Llewellyn believes that most of the real objections raised by companies don't make much sense. "They say that security is a problem, but our systems are often more secure than the ones they already have. It's not like someone is going to break into an employee's house, leave the TV and video and take that lever-arch file in the corner."

"They are worried about monitoring people but all that is needed is a change in management mindset to performance-based management. We took these problems, solved them and then came back to companies saying, 'We're ready.'"

"If they're still sceptical then we can just say 'we have a legal secretary with five years' experience and 120 words per minute - you go and get one because they're just not out there'," said Llewellyn.
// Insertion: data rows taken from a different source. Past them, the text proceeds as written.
Lemma switch_case_None {A} (cases : list (Z * A)) num : ~ num ∈ fst <$> cases -> switch_case cases num = None.
Proof.
  intros Hn. unfold switch_case. destruct (list_find _ cases) as [[i [k h]]|] eqn:E; [|done].
  apply list_find_Some in E as (Hl & Hk & _). cbn in Hk. subst k. exfalso. apply Hn.
  apply list_elem_of_fmap. exists (num, h). split; [done|]. by eapply list_elem_of_lookup_2.
Qed.

Lemma switch_case_Some {A} (cases : list (Z * A)) i num h :
  NoDup (fst <$> cases) -> cases !! i = Some (num, h) -> switch_case cases num = Some h.
Proof.
  intros Hnd Hl. unfold switch_case. destruct (list_find (fun c => fst c = num) cases) as [[j [k h']]|] eqn:E.
  - apply list_find_Some in E as (Hl' & Hk & _). cbn in Hk. subst k.
    assert (i = j) as <-.
    { eapply NoDup_lookup; [exact Hnd| |]; rewrite list_lookup_fmap, ?Hl, ?Hl'; done. }
    rewrite Hl in Hl'. by simplify_eq.
  - apply list_find_None in E. rewrite Forall_forall in E. exfalso.
    apply (E (num, h)); [by eapply list_elem_of_lookup_2|done].
Qed.

Section async.
Context {M H : Type} `{MO : MemoryOps M}.
Implicit Types (w : World M X86State H) (t : linux_task X86State).
Local Abbreviation abi := (Amd64SyscallSystemCall (M := M)).

Lemma after_amd64_call w t ret_addr :
  completed w = true -> tasks (os w) !! current w = Some t ->
  exists w', after_system_call abi (current w) ret_addr (fun s r => set_reg s RCX r) w = Ok (tt, w') /\
    memory w' = memory w /\ host w' = host w /\ current w' = current w /\
    tasks (os w') !! current w = Some (resumed t ret_addr) /\ (forall q, q <> current w -> tasks (os w') !! q = tasks (os w) !! q).
Proof.
  intros Hc Ht. unfold after_system_call. rewrite Hc. sys_step (read_state_step w (current w) t Ht).
  sys_step (on_memory_step (fun m => GetReturnAddress abi m (task_state t) ret_addr) w ret_addr (memory w) eq_refl).
  unfold modify_state. set (w1 := with_memory w (memory w)).
  sys_step (modify_task_step w1 (current w) t (fun t => with_state t (set_reg (set_reg (task_state t) RIP ret_addr) RCX ret_addr)) Ht).
  unfold set_location. set (w2 := world_task w1 _ _). sys_step (current_step w2).
  rewrite (modify_task_step w2 (current w2) _ _ (world_task_lookup _ _ _)). unfold w2. rewrite world_task_twice.
  eexists. split; [done|]. repeat (split; [done|]). split; [apply world_task_lookup|].
  intros q Hq. cbn. by apply lookup_insert_ne.
Qed.

Lemma run_amd64_call w t ret_addr call x86 :
  addr_bits (M := M) = 64 -> tasks (os w) !! current w = Some t -> hyper_call (task_state t) = kX86SysCall ->
  remill_async_hyper_call x86 call (current w) ret_addr w =
    run_system_call abi (current w) ret_addr call (fun s r => set_reg s RCX r) w.
Proof.
  intros Hb Ht Hh. unfold remill_async_hyper_call. sys_step (read_state_step w (current w) t Ht). by rewrite Hb, Hh.
Qed.

(** A system call that comes back at once. *)
Lemma run_returning w ret_addr call w1 t1 :
  call abi (current w) (with_completed w false) = Ok (Returned, w1) -> completed w1 = true -> current w1 = current w ->
  tasks (os w1) !! current w = Some t1 ->
  exists w', run_system_call abi (current w) ret_addr call (fun s r => set_reg s RCX r) w = Ok (Returned, w') /\
    memory w' = memory w1 /\ host w' = host w1 /\ current w' = current w /\
    tasks (os w') !! current w = Some (resumed t1 ret_addr) /\ (forall q, q <> current w -> tasks (os w') !! q = tasks (os w1) !! q).
Proof.
  intros Hcall Hc Hcur Ht. rewrite <- Hcur in Ht. destruct (after_amd64_call w1 t1 ret_addr Hc Ht) as (w' & Ha & Hm & Hh & Hcu & Ht' & Ho).
  rewrite Hcur in *. exists w'. split; [|done]. unfold run_system_call. sys_step Hcall. by sys_step Ha.
Qed.
End async.
Lemma tree_fold_changed (f : Tool M -> M -> bool * M) ts c m :
  (fix go ts (changed : bool) m := match ts with [] => (changed, m) | t :: ts => let '(c, m) := f t m in go ts (c || changed) m end) ts c m =
  foldl (fun '(changed, m) t => let '(c, m) := f t m in (c || changed, m)) (c, m) ts.
Proof. revert c m. induction ts as [|t ts IH]; intros c m; cbn [foldl]; [done|]. destruct (f t m). apply IH. Qed.

Lemma tree_foldr (f : Tool M -> M -> M) ts m :
  (fix go ts m := match ts with [] => m | t :: ts => f t (go ts m) end) ts m = foldr f m ts.
Proof. induction ts as [|t ts IH]; cbn [foldr]; [done|]. by rewrite IH. Qed.

Lemma compositor_implements s tools ts :
  Forall2 implements tools ts -> implements (CompositorTool_ops s tools) (CompositorTool s ts).
Proof.
  intros HF.
  split; intros; cbn [CompositorTool_ops op_FindSymbolForLinking op_PrepareModule op_InstrumentRuntime op_InstrumentTrace op_SetUp op_TearDown
    FindSymbolForLinking PrepareModule InstrumentRuntime InstrumentTrace SetUp TearDown].
  - unfold compositor_FindSymbolForLinking. rewrite (tree_fold (fun r t => FindSymbolForLinking t name r)). f_equal.
    apply foldl_implements; [done|]. intros a o t Ho. apply (im_find _ _ Ho).
  - rewrite (tree_fold (fun m t => PrepareModule t m)). apply foldl_implements; [done|]. intros a o t Ho. apply (im_prepare _ _ Ho).
  - rewrite tree_fold_changed. apply foldl_implements; [done|]. intros [c a] o t Ho. by rewrite (im_runtime _ _ Ho).
  - rewrite tree_fold_changed. apply foldl_implements; [done|]. intros [c a] o t Ho. by rewrite (im_trace _ _ Ho).
  - rewrite (tree_fold (fun m t => SetUp t m)). apply foldl_implements; [done|]. intros a o t Ho. apply (im_setup _ _ Ho).
  - rewrite (tree_foldr (fun t m => TearDown t m)). unfold compositor_TearDown.
    rewrite <- (teardown_loop_spec tools ts [] m HF). by rewrite app_nil_r.
Qed.

(** Calling a tool through its table of virtual functions computes what the
    tree of tools computes: sub-tools are called through their own tables, to
    any depth, and the loop of a compositor's tear-down, which counts indices
    from the end of its vector, never leaves the vector. *)
Theorem object_implements (t : Tool M) : implements (object t) t.
Proof.
  induction t as [s|s lib|s t IH|s ts IH] using Tool_nested_ind; cbn [object].
  - apply null_implements.
  - apply library_implements.
  - by apply proxy_implements.
  - apply compositor_implements. induction IH; cbn [map]; by constructor.
Qed.

(** [AddTool] appends to the tools of the tree. *)
Lemma AddTool_implements s tools ts o t :
  Forall2 implements tools ts -> implements o t ->
  implements (CompositorTool_ops s (compositor_AddTool tools o)) (AddTool (CompositorTool s ts) t).
Proof. intros HF Ho. apply compositor_implements. apply Forall2_app; [done|by constructor]. Qed.

(** A wrapped symbol links to the wrapper, and the wrapper calls what the
    tools resolved the symbol to before; wrapping twice calls the first
    wrapper from the second. *)
Lemma wrapped_symbol (s : Symbols) name native run run2 r :
  name ∉ dom (provided_symbols s) -> native <> 0 -> run <> 0 -> run2 <> 0 ->
  let '(s1, target1) := ProvideWrappedSymbol Tool_FindSymbolForLinking s name native run in
  let '(s2, target2) := ProvideWrappedSymbol Tool_FindSymbolForLinking s1 name native run2 in
  target1 = native /\ Tool_FindSymbolForLinking s1 name r = run /\ target2 = run /\ Tool_FindSymbolForLinking s2 name r = run2.
Proof.
  intros Hs Hn Hr Hr2. apply not_elem_of_dom in Hs. cbn. unfold Tool_FindSymbolForLinking. cbn.
  rewrite !lookup_insert_eq, Hs. cbn. rewrite !(proj2 (Z.eqb_neq _ 0)) by done. done.
Qed.
End classes.
End ToolClasses.

From S2P Require Import Prelude Allocators AllocatorProps.

(** ** The tools every run installs

    Models [vmill/Executor/AsyncIO.cpp], [vmill/Executor/Memory.cpp] and
    [LoadTool] of [vmill/Executor/Executor.cpp]: the proxy tools that replace
    blocking calls and the heap functions of the runtime.  Function addresses
    are parameters. *)

Module HostTools.
(** ** The heap of the runtime *)

(** [int] arithmetic; an overflow is undefined. *)
Definition int_mul (a b : Z) : outcome Z :=
  if (- 2 ^ 31 <=? a * b) && (a * b <? 2 ^ 31) then Ok (a * b) else Undefined.

Section heap.
Context (mmap : nat -> Z -> Z -> bool -> option Z) (kBreakPointBytes : list Z).

(** [liballoc_alloc]: [gRuntimeHeap] is passed along; the size becomes a
    [size_t]. *)
Definition liballoc_alloc (gRuntimeHeap : ZoneAllocator) (num_pages : Z) : outcome (Z * ZoneAllocator) :=
  size ← int_mul num_pages 4096;
  '(alloc, heap) ← ZoneAllocator_Allocate mmap kBreakPointBytes gRuntimeHeap (wrap64 size);
  Ok (za_base alloc, heap).

Definition liballoc_free (gRuntimeHeap : ZoneAllocator) (base num_pages : Z) : outcome (Z * ZoneAllocator) :=
  size ← int_mul num_pages 4096;
  Ok (0, fst (Free gRuntimeHeap (MkZoneAllocation base (wrap64 size)))).
End heap.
His company charges a flat fee of IEP1,250 per placed employee, and for this they will source the employee, provide employer and candidate with a manual and offer support services for three months.

HANDLING THE HOME TRUTHS

Further to that, though, Homebased.ie also offers a training day for the candidates when they have completed their first two weeks at work. Llewellyn says that this is crucial in helping workers prepare for what can be dark days ahead.

"Everybody has a high after the first week or two," said Llewellyn. "There is a low that comes after month one when people begin thinking 'this is not all it's cracked up to be.' The home becomes a prison, and people need to know how to deal with this."

Llewellyn believes that not everybody is suited to teleworking. The does not take people straight out of school or college and strongly advises workers to go into the office occasionally.

Young people, he believes, need "the craic on a Friday evening after work." Teleworking, he said, is for workers who have a bit more experience who find their priorities are shifting as they grow older. Many teleworkers and home workers are those who find they want more time with their families: this means both men and women, he says. "Everyone keeps referring to women, and I think that can become a sexist remark."

Other people are funding through half-time teleworking a passion they indulge the other half of the week. "They could be world experts in something, but they want to make use of the other 20 hours of their week," he said.

Llewellyn founded Homebased out of his call centre company Phone.Net, and has brought his father, Brendan, in on both companies with some money and plenty of advice. "He is certainly not a silent partner," he laughed. "He is somebody you can trust, give out to and who gives out to you."

He is happy to expand the company organically, but between his two firms, he is betting firmly on the emergence of the virtual call centre. "One day someone will want to build a 200 seat virtual call centre, and will decide that we are the guys to do it - that's the break you wait for," he said.

NAME Karl Llewellyn

TITLE: founder and managing director

COMPANY: Homebased (www.homebased.ie)

RECENT FUNDING: An undisclosed sum from venture capitalists Enterprise 2000

WHAT'S NEXT: To place more remote workers with Irish firms and wait for the virtual call centre concept to take off. "This market has only just begun."